A fidelidade às marcas

   Sentia inveja dos sortudos que levavam Bolicao todos os dias para o lanche. Incrível como não me lembro do que comia (talvez por não ser muito adepta da modalidade), mas retive grande parte dos hábitos dos meus colegas, de tão rotineiros que eram - aposto que se jogássemos às adivinhas com isto, ficaríamos surpreendidos com a quantidade de marcas que associávamos a cada um. A nossa vida podia, de facto, ser completamente descrita por marcas: anos e anos em que a primeira coisa que ingeria era leite achocolatado Nesquik (que hoje detesto), depois a fase em que só pintava com lápis da Caran d'Ache e a fase em que era tão magra, que só me assentavam bem as calças da Salsa.
   Hoje, o tal exercício de classificar pessoas funciona com muito poucas. Estamos menos exigentes? Temos menos dinheiro? Ou temos menos mania?

Mercado de la Boqueria - Ramblas - Barcelona - Março 2010

   Anos 90. Tirando os filhos de pais menos metódicos ou preocupados com o assunto, todos os outros exibiam determinadas marcas, fosse por que motivo fosse. Confiança, preço, era o que havia no mini-mercado ao pé de casa... não sei. Sei que as minhas sapatilhas, regra geral, eram Adidas; sei que o café de cevada da avó era invariavelmente Mokambo; e sei que todos os meus amigos e as suas casas tinham um cheiro característico, graças aos champôs e detergentes que as mães recomendavam.
   Novo milénio, tudo na mesma. Raramente consumia produtos de marca branca (que não me inspiravam qualquer confiança) com excepção das bolachas, produto I-don't-care-a-gulodice-fala-mais-alto. Do que me lembro, quando fui para a faculdade comprava leite Mimosa Cálcio, água do Luso, cereais Nesquik, manteiga Mimosa, atum Bom Petisco, salsichas Nobre, arroz Cigala, óleo Fula, maionese Calvé e azeite Galo; bens alimentares "sem marca", zero.
   Com a gestão das compras a meu cargo e o budget mais reduzido, experimentei outras marcas (mais baratas) e estabeleci novas relações (muitas vezes de ódio).

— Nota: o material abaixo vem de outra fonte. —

Lemma prun_tokens v : wf_value v = true -> reads v.
Proof.
  induction v as [| [] | n | s | xs IH | ps IH] using JSValue_nested_ind;
    intros Hwf stack rest; try reflexivity.
  - assert (Forall reads xs) as Hxs.
    { simpl in Hwf. rewrite forallb_forall in Hwf.
      rewrite Forall_forall in IH. apply Forall_forall. intros x Hx.
      apply IH; [exact Hx |]. apply Hwf, list_elem_of_In, Hx. }
    destruct xs as [| x xs]; [reflexivity |].
    apply Forall_cons in Hxs as [Hx Hxs].
    cbn [tokens]. rewrite <- app_comm_cons. change (prun (PValue stack) (TLBracket :: ?l))
      with (prun (PArrStart stack) l).
    destruct (tokens_head x) as (t & ts & Et & Hstep).
    rewrite <- !app_assoc.
    assert (forall l, prun (PArrStart stack) (tokens x ++ l)
                      = prun (PValue (FArr [] :: stack)) (tokens x ++ l)) as ->.
    { intros l. rewrite Et. cbn [app prun]. rewrite Hstep. reflexivity. }
    rewrite (Hx _ _). cbn [deliver app].
    rewrite (prun_items xs Hxs). reflexivity.
  - simpl in Hwf. apply andb_true_iff in Hwf as [Hnd Hwf].
    apply bool_decide_eq_true in Hnd.
    assert (Forall (fun p => reads (snd p)) ps) as Hps.
    { rewrite forallb_forall in Hwf.
      rewrite Forall_forall in IH. apply Forall_forall. intros p Hp.
      apply IH; [exact Hp |]. apply Hwf, list_elem_of_In, Hp. }
    destruct ps as [| [k x] ps]; [reflexivity |].
    apply Forall_cons in Hps as [Hx Hps].
    cbn [tokens fst snd]. rewrite <- !app_comm_cons.
    cbn [prun pstep pstep_value mbind option_bind].
    rewrite <- !app_assoc, (Hx _ _). cbn [deliver obj_set app].
    rewrite (prun_members ps Hps [(k, x)]); [reflexivity | exact Hnd].
Qed.

Lemma parse_print indent v :
  wf_value v = true ->
  parse (string_of_list_ascii (print indent 0 v)) = Some v.
Proof.
  intros Hwf. unfold parse. rewrite list_ascii_of_string_of_list_ascii.
  rewrite <- (app_nil_r (print indent 0 v)), lex_print by reflexivity.
  simpl. rewrite <- (app_nil_r (tokens v ++ [])), app_nil_r.
  rewrite (prun_tokens v Hwf). reflexivity.
Qed.

(** *** What the parser returns is well formed *)

Definition wf_frame (f : frame) : bool :=
  match f with
  | FArr acc => wf_value (JArr acc)
  | FObj acc _ => wf_obj acc
  end.

Definition wf_pstate (st : pstate) : bool :=
  match st with
  | PValue stack | PArrStart stack | PObjStart stack => forallb wf_frame stack
  | PArrNext acc stack => wf_value (JArr acc) && forallb wf_frame stack
  | PKey acc stack | PColon acc _ stack | PObjNext acc stack =>
      wf_obj acc && forallb wf_frame stack
  | PDone v => wf_value v
  end.

Lemma wf_deliver v stack :
  wf_value v = true -> forallb wf_frame stack = true ->
  wf_pstate (deliver v stack) = true.
Proof.
  intros Hv Hs. destruct stack as [| [acc | acc k] stack]; simpl in *.
  - exact Hv.
  - apply andb_true_iff in Hs as [Ha Hs]. now rewrite Hv, Ha, Hs.
  - apply andb_true_iff in Hs as [Ha Hs]. rewrite Hs, andb_true_r.
    now apply wf_obj_set.
Qed.

Lemma wf_rev acc : wf_value (JArr acc) = true -> wf_value (JArr (rev acc)) = true.
Proof.
  rewrite !wf_arr_spec, !Forall_forall. intros Ha x Hx. apply Ha.
  apply list_elem_of_In. apply list_elem_of_In, in_rev in Hx. exact Hx.
Qed.

Lemma wf_pstep_value stack t st' :
  forallb wf_frame stack = true -> pstep_value stack t = Some st' ->
  wf_pstate st' = true.
Proof.
  intros Hs. destruct t; simpl; intros [= <-];
    first [exact Hs | now apply wf_deliver].
Qed.

Lemma wf_pstep st t st' :
  wf_pstate st = true -> pstep st t = Some st' -> wf_pstate st' = true.
Proof.
  destruct st as [stack | stack | acc stack | stack | acc stack | acc k stack
                 | acc stack | v]; simpl; intros Hwf.
  - now apply wf_pstep_value.
  - destruct t; try (apply wf_pstep_value; simpl; now rewrite ?Hwf).
    intros [= <-]. now apply wf_deliver.
  - apply andb_true_iff in Hwf as [Ha Hs].
    destruct t; intros [= <-]; [| simpl in *; now rewrite Ha, Hs].
    apply wf_deliver; [now apply wf_rev | exact Hs].
  - destruct t; intros [= <-]; [now apply wf_deliver | simpl; exact Hwf].
  - destruct t; intros [= <-]. exact Hwf.
  - destruct t; intros [= <-]. exact Hwf.
  - apply andb_true_iff in Hwf as [Ha Hs].
    destruct t; intros [= <-]; [apply wf_deliver; assumption |].
    simpl. now rewrite Ha, Hs.
  - destruct t; discriminate.
Qed.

O predomínio da satisfação deu-se com a marca branca Pingo Doce, que hoje decora grande parte da despensa - enlatados, massas, arroz e água são, salvo excêntricas excepções (ou luta pela não destruição das marcas por parte das brancas), artigos comprados nesta cadeia de supermercados.
   Para bem da economia, não levaram a melhor em tudo: a maionese e os cereais mantêm-se; no leite, dependendo do que está mais barato, compro meio-gordo Mimosa ou Gresso (marca branca se for para pudins ou crepes); a manteiga também é a mesma, porque cada pacote dura quase um ano e não vou baixar a qualidade por 20 cêntimos de 6 em 6 meses.
   De resto, há muitas marcas que compro quase sempre, mas é este quase que destrói a minha fidelidade - não vou fazer bolonhesa para 30 com polpa de tomate da Compal, certo? Há, contudo, um terreno onde ainda sou bastante cautelosa: saúde e estética (lentes de contacto, líquidos e soros, tampões, vernizes para as unhas e produtos para o cabelo, têm a marca bem definida independentemente do preço).

    Descontos e ofertas motivam as escolhas e as relações com as marcas são cada vez mais efémeras. Ainda há por aí fiéis a alguma coisa? Ou sou só eu que ainda tenho um pé na tradição?

Comentários

  1. Bolicao por acaso nunca gostei, sempre achei aquilo extremamente enjoativo para deleite dos meus pais :b mas sim, no resto concordo em absoluto contigo. Em casa dos meus pais ainda se compra muita coisa da marca (embora já não tudo), mas cá em casa é tudo do 'santo' Pingo Doce. Excepção feita, tal como tu a produtos de higiene, a esses mantenho-me extremamente fiel :)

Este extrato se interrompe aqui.